:: RECORD EXTRACTS ::

(** * The mixin merge engine of [packages/min/src/mixin.ts]

    A shallow embedding of the page/mixin merge: the function composer
    [compose], the collectors [getMixinData] and [getMixinMethods], the
    mergers [mixData] and [mixMethods], the [OnLoad] sequencer and the
    default export, followed by the properties proved about them.

    Modelling conventions.
    - An object is a plain object: the finite map of its own properties,
      with [Object.prototype] as its prototype.  The engine reads two
      properties under names it does not choose, in the tests
      [nativeData[key] !== undefined] and [pageConf[key] == null]; these
      reads go through the prototype chain ([reads_undefined],
      [reads_nullish]).  Every other read is of an own property or under a
      fixed name that [Object.prototype] does not define.
    - Plain objects and arrays live in a store and are referred to by
      address ([VObj], [VArr]), so that aliasing and in-place updates
      ([nativeData[key] = ...], [push], [reverse]) are visible.  The two
      accumulators named [ret] in the collectors are never aliased and are
      kept as maps.
    - Functions supplied by the page or by a mixin are opaque: [FUser id]
      is interpreted by a parameter [user_fn] acting on a state [W] of its
      own, and a function has no enumerable property of its own.  The
      functions created by the engine ([noop], [OnLoad#onLoad] and the
      lifecycle dispatcher closure) are interpreted by [call].
    - A merge function returns [None] where the source throws a TypeError
      (a property read on [null] or [undefined], [Object.keys(null)],
      [mixins.forEach] on a value that has no such method) and on the
      inputs that are outside the model: an address that is not allocated,
      a [mixins] object that defines [forEach] itself, and a page [data]
      that is truthy but not an object. *)

From stdpp Require Import gmap strings list fin_maps pretty.
From Stdlib Require Import ZArith.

:: DESCRIPTION OF THE TASK ::
Where a line of the listing holds "mixins", show that line.

:: WRITTEN ANSWER ::
      [mixins.forEach] on a value that has no such method) and on the
      a [mixins] object that defines [forEach] itself, and a page [data]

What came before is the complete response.